(Raw data Opens)

(** ** Values *)

(** What a [throw] or a rejected promise carries. *)
Inductive Error :=
| ReferenceError (ident : string)   (* reading an identifier no scope binds *)
| TypeError (msg : string)          (* a property read on [undefined] *)
| PollyError (msg : string)         (* thrown by [assert] *)
| LookupError (key : string)        (* thrown by [container.lookup] *)
| Rejection (reason : string).      (* the reason of an awaited promise that rejected *)

(** A plugin factory (a class): its identity as an object, the capability
    it provides ([adapter] or [persister]) and its [name]. *)
Record Factory := { fac_ref : nat; fac_type : string; fac_name : string }.

(** [nameOrFactory]: the two shapes told apart by
    [typeof nameOrFactory === 'function']. *)
Inductive NameOrFactory :=
| ByName (name : string)
| ByFactory (F : Factory).

(** The object built by [new Factory(polly)]. *)
Record Instance := { inst_ref : nat; inst_of : Factory }.

(** [PollyConfig]: a plain object, any of whose properties may be absent. *)
Record PollyConfig := {
  cfg_mode : option string;
  cfg_adapters : option (list NameOrFactory);
  cfg_persister : option NameOrFactory
}.

(** A tracked request and the identity of its completion promise. *)
Record PollyRequest := { req_ref : nat; req_promise : nat }.

(** A listener of the static event emitter: either the callback
    [container => container.register(Factory)] built by [Polly.register],
    or a function supplied by user code. *)
Inductive Listener :=
| InstallFactory (ref : nat) (F : Factory)
| ExternalListener (ref : nat).

(** Calls into collaborators, in the order they are made.  A hook call is
    tagged with the name the adapter is stored under. *)
Inductive Event :=
| LoggerConnect
| LoggerDisconnect
| AdapterConnect (name : string) (i : Instance)
| AdapterDisconnect (name : string) (i : Instance)
| Persist (i : Instance)
| ListenerCalled (event : string) (l : Listener).

(** How a promise ends. *)
Inductive Settlement :=
| Fulfils
| Rejects (reason : string)
| NeverSettles.

(** The state of a promise at some moment. *)
Inductive PState := Pending | Fulfilled | Rejected.

#[global] Instance Error_eq_dec : EqDecision Error.
Proof. solve_decision. Defined.
#[global] Instance Factory_eq_dec : EqDecision Factory.
Proof. solve_decision. Defined.
#[global] Instance NameOrFactory_eq_dec : EqDecision NameOrFactory.
Proof. solve_decision. Defined.
#[global] Instance Instance_eq_dec : EqDecision Instance.
Proof. solve_decision. Defined.
#[global] Instance Listener_eq_dec : EqDecision Listener.
Proof. solve_decision. Defined.
#[global] Instance Event_eq_dec : EqDecision Event.
Proof. solve_decision. Defined.
#[global] Instance PState_eq_dec : EqDecision PState.
Proof. solve_decision. Defined.
#[global] Instance PollyRequest_eq_dec : EqDecision PollyRequest.
Proof. solve_decision. Defined.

(Raw data Closes)

Extract from the data every line where "thrown" shows up.

-- Task response --
| PollyError (msg : string)         (* thrown by [assert] *)
| LookupError (key : string)        (* thrown by [container.lookup] *)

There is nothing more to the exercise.